● WHAT THE EXERCISE ASKS: Your job with the data below is to output exactly the lines from the one holding "[lia..|done|]. fold f" down to the one holding "pose proof (Hcopied", both included, and no others.

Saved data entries
* * * * * * *

(* ===== verification/Stack.v ===== *)
(** * kernel/Task.cpp: move_stack

    What [move_stack] does to the kernel: the pages of the new stack, a message,
    and an endless loop; and what the copy behind that loop, [copy_stack], would
    do to the words of the stack. *)
From S2P Require Import Prelude Memory LibString OrderedList Machine Console Stdio Frames Kmalloc Paging Task.
Local Open Scope Z_scope.
Local Open Scope u32_scope.

(** A word of the copied stack: a value in the range of the old stack is taken
    for a base pointer and moved along. *)
Definition rebase (old_stack_pointer initial offset tmp : Z) : Z :=
  if (old_stack_pointer <? tmp) && (tmp <? initial) then tmp ⊕ offset else tmp.

(** ** The loop over the new stack *)

(** The words of the [4 * n] bytes below [top + 4], from the top down, the first
    [k] of them rebased. *)
Definition rebased (f : Z → Z) (m m' : memory) (top n k : Z) : Prop :=
  frame (range (top - 4 * n + 4) (4 * n)) m m' ∧
  ∀ q, 0 <= q < n → ld32 m' (top - 4 * q) = if q <? k then f (ld32 m (top - 4 * q)) else ld32 m (top - 4 * q).

Lemma rebased_step (f : Z → Z) m m' top n k v :
  0 <= top - 4 * n → top + 4 <= 4294967296 → 0 <= k < n →
  rebased f m m' top n k → w32 v = f (ld32 m (top - 4 * k)) →
  rebased f m (st32 m' (top - 4 * k) v) top n (k + 1).
Proof.
  intros H0 H1 Hk [Hf Hw] Hv. split.
  - apply frame_st32; [exact Hf|unfold range; lia..].
  - intros q Hq. destruct (decide (q = k)) as [->|].
    + rewrite (proj2 (Z.ltb_lt k (k + 1))) by lia. by rewrite ld32_st32_eq.
    + rewrite ld32_st32_near_ne, Hw by lia. by destruct (Z.ltb_spec q k), (Z.ltb_spec q (k + 1)); try lia.
Qed.

Lemma rebased_keep (f : Z → Z) m m' top n k :
  0 <= k < n → rebased f m m' top n k → f (ld32 m (top - 4 * k)) = ld32 m (top - 4 * k) →
  rebased f m m' top n (k + 1).
Proof.
  intros Hk [Hf Hw] E. split; [exact Hf|]. intros q Hq. rewrite Hw by done.
  destruct (Z.ltb_spec q k), (Z.ltb_spec q (k + 1)); try lia; try done.
  by replace q with k by lia.
Qed.

Lemma rebase_loop fuel s top n sp initial offset :
  0 <= top - 4 * n → top + 4 <= 4294967296 → 0 <= n → (Z.to_nat n <= fuel)%nat →
  ∃ i m', whileM fuel (λ i _, (top ⊖ 4 * n) <? i) (move_word sp initial offset) top s = Done i (set_mem m' s) ∧
    rebased (rebase sp initial offset) (mem s) m' top n n.
Proof.
  intros H0 H1 Hn Hfuel. rewrite (w32_small (top - 4 * n)) by lia.
  set (f := rebase sp initial offset).
  destruct (whileM_total (λ i t, ∃ k m', i = top - 4 * k ∧ t = set_mem m' s ∧ 0 <= k <= n ∧
      rebased f (mem s) m' top n k) (λ i _, Z.to_nat ((i - (top - 4 * n)) / 4)) (λ i _, top - 4 * n <? i) (move_word sp initial offset) fuel top s)
    as (i & t & Hrun & (k & m' & -> & -> & Hk & Hr) & Hc).
  - exists 0, (mem s). split; [lia|]. split; [by destruct s|]. split; [lia|]. split; [apply frame_refl|].
    intros q Hq. by destruct (Z.ltb_spec q 0); [lia|].
  - replace ((top - (top - 4 * n)) / 4) with n by (Z.div_mod_to_equations; lia). exact Hfuel.
  - intros i t (k & m' & -> & -> & Hk & Hr) Hc. cbn beta in Hc. apply Z.ltb_lt in Hc.
    pose proof (proj2 Hr k ltac:(lia)) as Hw. rewrite Z.ltb_irrefl in Hw.
    assert (top - 4 * k ⊖ 4 = top - 4 * (k + 1)) as Ei by (rewrite w32_small; lia).
    assert (∀ m'', rebased f (mem s) m'' top n (k + 1) →
      ∃ k' m1, top - 4 * (k + 1) = top - 4 * k' ∧ set_mem m'' s = set_mem m1 s ∧ 0 <= k' <= n ∧
        rebased f (mem s) m1 top n k') as Hdone.
    { intros m'' Hr''. exists (k + 1), m''. split; [done|]. split; [done|]. by split; [lia|]. }
    unfold move_word. rewrite bind_load32. change (mem (set_mem m' s)) with m'. rewrite Hw.
    destruct ((sp <? ld32 (mem s) (top - 4 * k)) && (ld32 (mem s) (top - 4 * k) <? initial)) eqn:E.
    + rewrite bind_store32, Ei. eexists _, _. split; [reflexivity|]. split.
      * apply Hdone, rebased_step; [done..|lia|done|]. unfold f, rebase. rewrite E. apply w32_w32.
      * cbv beta. Z.div_mod_to_equations. lia.
    + rewrite bind_ret, Ei. eexists _, _. split; [reflexivity|]. split.
      * apply Hdone, rebased_keep; [lia|done|]. unfold f, rebase. by rewrite E.
      * cbv beta. Z.div_mod_to_equations. lia.
  - exists (top - 4 * k), m'. split; [exact Hrun|]. apply Z.ltb_ge in Hc.
    assert (k = n) as -> by lia. exact Hr.
Qed.

(** ** The copy *)

(** [copy_stack] returns ESP and EBP for the copy, which holds the words of the
    old stack with the base pointers moved along, but for two words: the one at
    the lowest address of the new stack is copied as it is, and the one above
    its end, which is not part of it, is treated as if it were. *)
Theorem copy_stack_rebases fuel s top n x :
  let sp := x_esp x in
  let initial := initial_esp (tasks s) in
  let copy := sp + (top - initial) in
  let f := rebase sp initial (top ⊖ initial) in
  0 <= sp <= initial → initial < 4294967296 → (initial - sp) mod 4 = 0 → initial - sp <= 4 * n →
  0 <= top - 4 * n → top + 4 <= 4294967296 → initial <= top - 4 * n ∨ top + 4 <= sp → (Z.to_nat n <= fuel)%nat →
  ∃ m', copy_stack fuel top (4 * n) x s = Done (copy, x_ebp x ⊕ (top ⊖ initial)) (set_mem m' s) ∧
    frame (range (top - 4 * n) (4 * n + 4)) (mem s) m' ∧
    (∀ j, 0 <= j → sp + 4 * j < initial → top - 4 * n < copy + 4 * j →
      ld32 m' (copy + 4 * j) = f (ld32 (mem s) (sp + 4 * j))) ∧
    (initial - sp = 4 * n → 0 < n → ld32 m' copy = ld32 (mem s) sp) ∧
    (0 < n → ld32 m' top = f (ld32 (mem s) top)).
Proof.
  intros sp initial copy f [Hsp Hsp'] Hinit Hal Hsize H0 H1 Hap Hfuel.
  assert (sp ⊕ (top ⊖ initial) = copy) as Ecopy
    by (unfold copy; rewrite w32_add_r, w32_small by lia; lia).
  destruct (memcpy_spec (mem s) copy sp (initial - sp)) as [Hf1 Hc1]; [unfold copy in *; lia..|].
  set (m1 := (memcpy (mem s) copy sp (initial - sp)).1) in *.
  destruct (rebase_loop fuel (set_mem m1 s) top n sp initial (top ⊖ initial)) as (i & m' & Hrun & Hf2 & Hw);
    [lia..|done|]. fold f in Hw. change (mem (set_mem m1 s)) with m1 in *.
  assert (∀ j, 0 <= j → sp + 4 * j < initial → ld32 m1 (copy + 4 * j) = ld32 (mem s) (sp + 4 * j)) as Hcopied.
  { intros j Hj Hj'. apply ld32_ext. intros b Hb. rewrite <- !Z.add_assoc. apply Hc1.
    Z.div_mod_to_equations. lia. }
  exists m'. split_and!.
  - unfold copy_stack. rewrite bind_gets. fold sp initial. cbv zeta. rewrite Ecopy, (w32_small (initial - sp)) by lia.
    rewrite (bind_on_mem _ _ s m1 _ (surjective_pairing _)).
    by rewrite (bind_done _ _ _ _ _ Hrun).
  - eapply frame_trans; (eapply frame_weaken; [eassumption|]); unfold range, copy; lia.
  - intros j Hj Hj' Hlow. rewrite <- Hcopied by done.
    assert (∃ q, copy + 4 * j = top - 4 * q ∧ 0 <= q < n) as (q' & -> & Hq).
    { exists ((initial - sp) / 4 - j). unfold copy in *. Z.div_mod_to_equations. lia. }
    rewrite Hw by done. by rewrite (proj2 (Z.ltb_lt q' n)) by lia.
  - intros Hfull Hn. rewrite (frame_ld32 _ _ _ _ Hf2) by (unfold range, copy; lia).
    pose proof (Hcopied 0) as E. rewrite !Z.mul_0_r, !Z.add_0_r in E. apply E; lia.
  - intros Hn. specialize (Hw 0 ltac:(lia)). rewrite Z.mul_0_r, Z.sub_0_r in Hw. rewrite Hw.
    rewrite (proj2 (Z.ltb_lt 0 n)) by lia. f_equal.
    rewrite (frame_ld32 _ _ _ _ Hf1) by (unfold range, copy; lia). done.
Qed.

* * * * * * *

● SOLUTION BELOW:
    [lia..|done|]. fold f in Hw. change (mem (set_mem m1 s)) with m1 in *.
  assert (∀ j, 0 <= j → sp + 4 * j < initial → ld32 m1 (copy + 4 * j) = ld32 (mem s) (sp + 4 * j)) as Hcopied.
  { intros j Hj Hj'. apply ld32_ext. intros b Hb. rewrite <- !Z.add_assoc. apply Hc1.
    Z.div_mod_to_equations. lia. }
  exists m'. split_and!.
  - unfold copy_stack. rewrite bind_gets. fold sp initial. cbv zeta. rewrite Ecopy, (w32_small (initial - sp)) by lia.
    rewrite (bind_on_mem _ _ s m1 _ (surjective_pairing _)).
    by rewrite (bind_done _ _ _ _ _ Hrun).
  - eapply frame_trans; (eapply frame_weaken; [eassumption|]); unfold range, copy; lia.
  - intros j Hj Hj' Hlow. rewrite <- Hcopied by done.
    assert (∃ q, copy + 4 * j = top - 4 * q ∧ 0 <= q < n) as (q' & -> & Hq).
    { exists ((initial - sp) / 4 - j). unfold copy in *. Z.div_mod_to_equations. lia. }
    rewrite Hw by done. by rewrite (proj2 (Z.ltb_lt q' n)) by lia.
  - intros Hfull Hn. rewrite (frame_ld32 _ _ _ _ Hf2) by (unfold range, copy; lia).
    pose proof (Hcopied 0) as E. rewrite !Z.mul_0_r, !Z.add_0_r in E. apply E; lia.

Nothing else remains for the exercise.